Search the records below for the word "settled" and show every line where it occurs.

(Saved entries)
_ _ _ _
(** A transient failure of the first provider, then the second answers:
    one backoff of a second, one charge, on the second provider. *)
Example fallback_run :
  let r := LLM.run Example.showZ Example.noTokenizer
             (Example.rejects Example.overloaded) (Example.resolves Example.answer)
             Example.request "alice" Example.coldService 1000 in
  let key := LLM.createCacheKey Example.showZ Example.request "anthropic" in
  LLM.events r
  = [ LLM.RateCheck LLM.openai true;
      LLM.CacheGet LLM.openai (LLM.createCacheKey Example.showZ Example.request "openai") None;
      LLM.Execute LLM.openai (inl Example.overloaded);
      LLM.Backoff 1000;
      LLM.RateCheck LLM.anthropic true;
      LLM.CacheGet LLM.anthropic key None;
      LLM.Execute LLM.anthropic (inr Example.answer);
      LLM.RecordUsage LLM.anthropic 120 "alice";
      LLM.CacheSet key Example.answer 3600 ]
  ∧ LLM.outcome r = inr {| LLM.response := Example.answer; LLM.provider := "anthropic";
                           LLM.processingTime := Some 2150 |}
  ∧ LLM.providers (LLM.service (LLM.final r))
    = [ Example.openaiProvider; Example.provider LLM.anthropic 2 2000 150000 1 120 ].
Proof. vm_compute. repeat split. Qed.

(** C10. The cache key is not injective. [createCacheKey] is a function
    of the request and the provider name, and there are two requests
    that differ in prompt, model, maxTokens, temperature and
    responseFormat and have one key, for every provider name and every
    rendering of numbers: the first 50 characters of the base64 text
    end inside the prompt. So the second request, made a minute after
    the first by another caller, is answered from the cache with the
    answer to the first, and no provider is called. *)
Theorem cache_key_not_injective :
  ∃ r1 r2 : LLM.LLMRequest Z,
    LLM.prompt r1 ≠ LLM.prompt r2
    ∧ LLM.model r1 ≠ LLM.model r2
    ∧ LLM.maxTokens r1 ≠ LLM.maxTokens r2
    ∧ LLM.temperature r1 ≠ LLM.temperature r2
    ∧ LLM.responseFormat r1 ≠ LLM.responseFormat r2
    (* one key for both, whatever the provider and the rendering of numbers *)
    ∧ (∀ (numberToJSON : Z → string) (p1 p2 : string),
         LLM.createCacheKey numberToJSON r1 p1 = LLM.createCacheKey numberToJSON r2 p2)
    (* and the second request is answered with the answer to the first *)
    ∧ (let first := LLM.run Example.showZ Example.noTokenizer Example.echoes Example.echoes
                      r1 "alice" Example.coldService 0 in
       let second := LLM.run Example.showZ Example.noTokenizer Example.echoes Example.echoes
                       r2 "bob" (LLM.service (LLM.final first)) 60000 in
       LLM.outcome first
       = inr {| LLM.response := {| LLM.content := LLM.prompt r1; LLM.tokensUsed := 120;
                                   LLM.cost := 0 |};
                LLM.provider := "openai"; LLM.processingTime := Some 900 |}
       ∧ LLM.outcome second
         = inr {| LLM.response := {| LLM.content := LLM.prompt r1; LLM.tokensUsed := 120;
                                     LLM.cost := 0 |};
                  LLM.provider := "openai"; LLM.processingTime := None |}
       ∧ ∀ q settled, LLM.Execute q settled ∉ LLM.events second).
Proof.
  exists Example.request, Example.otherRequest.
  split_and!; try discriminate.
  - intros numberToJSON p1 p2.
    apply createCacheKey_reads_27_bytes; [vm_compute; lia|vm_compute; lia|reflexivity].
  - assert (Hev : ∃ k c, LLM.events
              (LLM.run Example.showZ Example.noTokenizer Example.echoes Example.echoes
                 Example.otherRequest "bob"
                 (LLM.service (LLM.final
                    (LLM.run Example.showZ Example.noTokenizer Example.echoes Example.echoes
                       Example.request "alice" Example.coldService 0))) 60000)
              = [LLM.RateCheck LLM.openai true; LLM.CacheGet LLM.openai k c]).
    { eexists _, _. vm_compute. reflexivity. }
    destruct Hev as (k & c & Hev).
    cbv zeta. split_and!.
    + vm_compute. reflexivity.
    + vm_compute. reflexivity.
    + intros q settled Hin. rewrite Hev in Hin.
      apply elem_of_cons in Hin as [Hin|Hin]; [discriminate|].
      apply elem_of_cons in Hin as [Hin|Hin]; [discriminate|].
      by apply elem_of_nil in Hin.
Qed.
_ _ _ _
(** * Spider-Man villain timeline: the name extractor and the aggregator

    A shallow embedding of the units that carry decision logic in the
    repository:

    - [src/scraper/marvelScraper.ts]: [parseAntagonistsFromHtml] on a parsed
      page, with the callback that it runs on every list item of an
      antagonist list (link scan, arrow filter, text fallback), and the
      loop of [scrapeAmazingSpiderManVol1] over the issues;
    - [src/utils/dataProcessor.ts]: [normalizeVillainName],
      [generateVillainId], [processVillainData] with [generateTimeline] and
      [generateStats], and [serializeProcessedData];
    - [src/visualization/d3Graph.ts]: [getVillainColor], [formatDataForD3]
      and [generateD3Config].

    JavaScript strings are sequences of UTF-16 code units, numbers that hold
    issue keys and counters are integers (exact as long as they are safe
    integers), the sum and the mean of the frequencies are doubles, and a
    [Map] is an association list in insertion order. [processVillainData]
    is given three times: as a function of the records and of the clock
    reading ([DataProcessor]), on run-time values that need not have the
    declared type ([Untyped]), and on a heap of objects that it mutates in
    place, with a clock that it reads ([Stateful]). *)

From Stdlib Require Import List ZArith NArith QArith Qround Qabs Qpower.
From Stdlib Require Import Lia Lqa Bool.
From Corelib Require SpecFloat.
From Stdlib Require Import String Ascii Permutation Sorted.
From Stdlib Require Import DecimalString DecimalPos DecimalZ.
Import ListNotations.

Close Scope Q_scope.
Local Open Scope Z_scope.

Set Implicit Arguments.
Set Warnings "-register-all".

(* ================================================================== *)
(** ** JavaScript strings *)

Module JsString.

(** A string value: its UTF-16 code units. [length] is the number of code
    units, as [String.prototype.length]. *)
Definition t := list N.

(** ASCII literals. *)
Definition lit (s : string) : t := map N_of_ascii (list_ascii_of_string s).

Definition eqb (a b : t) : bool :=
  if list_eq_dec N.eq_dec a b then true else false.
_ _ _ _
Reply to the exercise:
       ∧ ∀ q settled, LLM.Execute q settled ∉ LLM.events second).
    + intros q settled Hin. rewrite Hev in Hin.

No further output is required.